I CHOSE Casodex 'monotherapy' - 150 mg DAILY - and continue to this day - about 3 years later, where I REMAINED undetectable.
In the last year, I have slowly started to have an elevated PSA count. I am increasing at a rate of about 25% every 3 months - I'm was at 1.7 about2 months ago and will be tested in another 30 days.
I have had some 'small' bone lesions and was node positive from day 1.
I actually had some 'recession' where everything that had been noticeable was GONE, while using just the Casodex.
Nothing is showing up on any scans and Casodex allows you to maintain a 'normal' level of testosterone.
In addition, I have NO side effects - other than periods of fatigue. I have regained weight, muscle mass and good eating and sleeping habits.
NO HOT FLASHES !
My plan is to do NOTHING !!
I'll let the PSA rise MUCH higher, because PSA is a flag / marker BUT it doesn't give a complete picture of what is really happening.
I MIGHT quit the Casodex completely IF something triggers a runaway condition.

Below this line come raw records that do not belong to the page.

(** A Python exception that derives from [Exception], by its message. *)
Definition exn : Type := string.

(** How a call ends: it returns, the process exits ([sys.exit], which
    [except Exception] does not catch), or an exception propagates. *)
Inductive outcome (A : Type) :=
| Returned (a : A)
| Exited (status : Z)
| Raised (e : exn).
Arguments Returned {A} a.
Arguments Exited {A} status.
Arguments Raised {A} e.

Definition M (frame A : Type) : Type := world frame -> outcome A * world frame.

(** The collaborators of the pipeline, outside [app.py]. *)
Class Collaborators (frame : Type) := {
  (** [elevenlabs.generate(text, voice, model)] under the key in force. *)
  generate : option string -> string -> string -> string -> exn + string;
  (** [AudioFileClip(path).duration]. *)
  audio_duration : string -> exn + Q;
  (** [ImageClip(path).size]. *)
  image_size : string -> exn + Z * Z;
  (** The frames [write_videofile] encodes for a still picture, given the
      crop, the target height, the duration and the frame rate. *)
  still_frames : string -> crop_args -> Z -> Q -> Z -> exn + list frame;
  (** [model.transcribe(audio_path, regroup=False)]: segments of
      (word, start, end). *)
  transcribe : string -> exn + list (list word_timing);
  (** [str.strip] followed by [str.upper]. *)
  strip_upper : string -> string;
  (** What opening a path for writing raises, if anything (a missing
      directory, a read-only location). *)
  open_for_writing : string -> option exn
}.

Section Pipeline.
Context {frame : Type} `{OpenCV frame} `{Collaborators frame}.

Definition ret {A : Type} (a : A) : M frame A := fun σ => (Returned a, σ).

Definition bind {A B : Type} (m : M frame A) (k : A -> M frame B)
  : M frame B :=
  fun σ =>
    match m σ with
    | (Returned a, σ') => k a σ'
    | (Exited status, σ') => (Exited status, σ')
    | (Raised e, σ') => (Raised e, σ')
    end.

Notation "x <- m ;; k" := (bind m (fun x => k))
  (at level 100, m at next level, right associativity).
Notation "m ;;; k" := (bind m (fun _ => k))
  (at level 100, right associativity).

Definition raise {A : Type} (e : exn) : M frame A := fun σ => (Raised e, σ).

Definition lift {A : Type} (r : exn + A) : M frame A :=
  match r with
  | inl e => raise e
  | inr a => ret a
  end.

(** [try: body except Exception as e: handler e].  What [body] did before
    it raised stays done; an exit passes through. *)
Definition try_except {A : Type} (body : M frame A) (handler : exn -> M frame A)
  : M frame A :=
  fun σ =>
    match body σ with
    | (Raised e, σ') => handler e σ'
    | r => r
    end.

Definition print (msg : string) : M frame unit :=
  fun σ => (Returned tt,
            World (files σ) (console σ ++ [msg]) (api_key σ) (tts_log σ)).

(** [sys.exit(n)] with an integer status. *)
Definition sys_exit {A : Type} (status : Z) : M frame A :=
  fun σ => (Exited status, σ).

(** [sys.exit(msg)] with a string: the message is printed and the status
    is 1. *)
Definition sys_exit_msg {A : Type} (msg : string) : M frame A :=
  fun σ => (Exited 1,
            World (files σ) (console σ ++ [msg]) (api_key σ) (tts_log σ)).

(** Reading a blob: [open(path).read()] and the loaders of the media
    libraries. *)
Definition read_data (path : string) : M frame string :=
  fun σ =>
    match files σ !! path with
    | Some (Data bytes) => (Returned bytes, σ)
    | Some (Video _ _ _) => (Raised ("cannot decode " ++ path), σ)
    | None => (Raised ("No such file or directory: " ++ path), σ)
    end.

(** Writing a file, as [open(path, "wb")] with [f.write] and as
    [write_videofile] do: the call raises when the path cannot be opened
    for writing, and creates or replaces the file otherwise. *)
Definition write_file (path : string) (c : content frame) : M frame unit :=
  fun σ =>
    match open_for_writing path with
    | Some e => (Raised e, σ)
    | None =>
        (Returned tt,
         World (<[path := c]> (files σ)) (console σ) (api_key σ) (tts_log σ))
    end.

Definition os_path_exists (path : string) : M frame bool :=
  fun σ => (Returned (bool_decide (is_Some (files σ !! path))), σ).

(** [os.remove] raises on a missing path. *)
Definition os_remove (path : string) : M frame unit :=
  fun σ =>
    match files σ !! path with
    | Some _ =>
        (Returned tt,
         World (delete path (files σ)) (console σ) (api_key σ) (tts_log σ))
    | None => (Raised ("No such file or directory: " ++ path), σ)
    end.

(** [set_api_key(key)]. *)
Definition set_api_key (key : string) : M frame unit :=
  fun σ => (Returned tt,
            World (files σ) (console σ) (Some key) (tts_log σ)).

(** [generate(text=..., voice=..., model=...)]: one request to the
    service, under the key in force. *)
Definition elevenlabs_generate (text voice model : string) : M frame string :=
  fun σ =>
    let σ' := World (files σ) (console σ) (api_key σ)
                    (tts_log σ ++ [TtsRequest (api_key σ) text voice model]) in
    match generate (api_key σ) text voice model with
    | inl e => (Raised e, σ')
    | inr audio => (Returned audio, σ')
    end.

(** Lines 36-44.  [key] is the value of the configuration constant
    [ELEVENLABS_API_KEY]. *)
Definition generate_narration (key text output_path : string) : M frame string :=
  print "🎙️ Generating narration..." ;;;
  try_except
    (set_api_key key ;;;
     audio <- elevenlabs_generate text VOICE_NAME "eleven_multilingual_v2" ;;
     write_file output_path (Data audio) ;;;
     ret output_path)
    (fun e =>
       print ("🛑 Error during narration generation: " ++ e) ;;;
       sys_exit 1).

(** Lines 46-61. *)
Definition create_silent_base_video (duration : Q)
    (background_path output_path : string) : M frame unit :=
  print "🎬 Creating silent base video..." ;;;
  picture <- read_data background_path ;;
  sz <- lift (image_size picture) ;;
  (if (snd sz =? 0)%Z then raise "division by zero" else ret tt) ;;;
  frames <- lift (still_frames picture (choose_crop (fst sz) (snd sz))
                    VIDEO_HEIGHT duration FPS) ;;
  write_file output_path
    (Video (silent_video_size (fst sz) (snd sz)) frames None) ;;;
  print "   ✓ Silent base video created successfully.".

(** Lines 63-69. *)
Definition get_word_timestamps (audio_path : string)
  : M frame (list word_timing) :=
  print "✍️ Generating word timestamps..." ;;;
  audio <- read_data audio_path ;;
  segments <- lift (transcribe audio) ;;
  let word_info :=
    flat_map (map (fun w => WordTiming (strip_upper (word w)) (start w) (end_ w)))
             segments in
  print ("   ✓ Found " ++ pretty (length word_info) ++ " words.") ;;;
  ret word_info.

(** [cv2.VideoCapture(path)] and the reads of the loop: the resolution of
    the frames and the frames; a path that is not an openable video
    delivers no frame. *)
Definition video_capture (path : string) : M frame ((Z * Z) * list frame) :=
  fun σ =>
    match files σ !! path with
    | Some (Video resolution frames _) => (Returned (resolution, frames), σ)
    | _ => (Returned ((0, 0)%Z, []), σ)
    end.

(** The [cv2.VideoWriter] of line 75, opened at
    [(VIDEO_WIDTH, VIDEO_HEIGHT)]: [write] keeps a frame of that size and
    silently drops a frame of any other size.  The frames of one video all
    have its resolution. *)
Definition writer_keeps (resolution : Z * Z) (frames : list frame)
  : list frame :=
  if bool_decide (resolution = (VIDEO_WIDTH, VIDEO_HEIGHT)) then frames else [].

Definition video_writer_release (path : string) (frames : list frame)
  : M frame unit :=
  fun σ =>
    (Returned tt,
     World (<[path := Video (VIDEO_WIDTH, VIDEO_HEIGHT) frames None]> (files σ))
           (console σ) (api_key σ) (tts_log σ)).

(** Lines 71-98. *)
Definition draw_subtitles_on_video (input_video output_video : string)
    (word_timestamps : list word_timing) : M frame unit :=
  print "✏️ Drawing subtitles onto video using OpenCV..." ;;;
  capture <- video_capture input_video ;;
  video_writer_release output_video
    (writer_keeps (fst capture)
       (render_loop word_timestamps 0 (snd capture))) ;;;
  print "   ✓ Subtitles drawn successfully.".

(** [VideoFileClip(path)]: opening reads the first frame, so a video
    without frames raises. *)
Definition video_file_clip (path : string) : M frame ((Z * Z) * list frame) :=
  fun σ =>
    match files σ !! path with
    | Some (Video resolution (f :: frames) _) =>
        (Returned (resolution, f :: frames), σ)
    | Some (Video _ [] _) => (Raised ("failed to read the first frame of " ++ path), σ)
    | Some (Data _) => (Raised ("cannot decode " ++ path), σ)
    | None => (Raised ("No such file or directory: " ++ path), σ)
    end.

(** [AudioFileClip(path)]: the audio and its duration. *)
Definition audio_file_clip (path : string) : M frame (string * Q) :=
  audio <- read_data path ;;
  duration <- lift (audio_duration audio) ;;
  ret (audio, duration).

(** [if os.path.exists(p): os.remove(p)] (lines 128-130). *)
Definition remove_if_exists (path : string) : M frame unit :=
  present <- os_path_exists path ;;
  if present then os_remove path else ret tt.

(** Step 6 of [main], lines 127-130. *)
Definition cleanup (narration_audio_path : string) : M frame unit :=
  print "🧹 Cleaning up temporary files..." ;;;
  remove_if_exists narration_audio_path ;;;
  remove_if_exists TEMP_SILENT_VIDEO_FILE ;;;
  remove_if_exists TEMP_SUBTITLED_VIDEO_FILE.

(** The guard of line 102. *)
Definition api_key_guard (key : string) : bool :=
  String.eqb key "YOUR_ELEVENLABS_API_KEY".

I have agreed to do SPOT radiation IF / WHEN they actually FIND the source.
I've met men with elevated PSA, who did nothing for years and were doing quite well considering.
I've been advised that elevated PSA could be a good choice, considering the alternatives.
Quality of LIFE is more important to me than how long I'm willing to live a life that has 'passed' it's best before date.
I have elected to discontinue Lupron due to the side effects and do bipolar androgen therapy with Casodex. I will only take Casodex on the onset of bone pain for about 4 days and then I am off for about 6 weeks. Then the pain seams to return. I dont wish to live testosterone free because my energy level tanks and I feel depressed. ( among other Lupron side effects) I keep my improved diet and exercise in addition to this routine and things seem to work for me.
Not exactly... Urologist put me on Casodex to prep me for Lupron by my Oncologist. Lupron has a tendency to give a high flair of testosterone when first injected. This can cause high bone pain. By taking Casodex first and until you get the Lupron shot it can mitigate the flair by blocking the testosterone temporarily. Normally you just stop Casodex after a few weeks of your Lupron shot. I took the 6 month shot and decided not to continue with Lupron. At about 11 months the pain returned in a bone flair so I took the Casodex and the pain went away after about 4 days. Hope that is clear
My husband, age 71 was diagnosed with Stage 4, advanced metastatic PC, Gleason 9 in November. Initially his urologist put him on Casodex and he had one Eligard injection. He said that once he meets with a medical oncologist, he would be put on a 2nd generation hormone drug. He was put on abiraterone (Zytiga) and discontinued the Casodex. Still has an Eligard injection every 3 months. He completed 28 IMRT radiation treatments and right now his PSA is undetectable.
It should be illegal to give guys Lupron after 70. Since your in India DM me and I will give you the best medicine and natural supplement take that will lower the PSA 80% in less than a month.
Hi Tinkudi. You need a good MO who specialises in PC for your father. I am from Gurgaon and have been fighting this beast successfully for the last 14 years.
casodex is usually used at first to prevent a flare from lupron or eligard then discontinued, the bone pain and bone mets they can give a shot xgeva and that will help there. After my father who was 83 at diagnosis started failing lupron alone, he then threw the casodex back in and it worked in combination at that time for 18 months so they like to not run it out at first and put it away for later, this is how his oncologist explained it.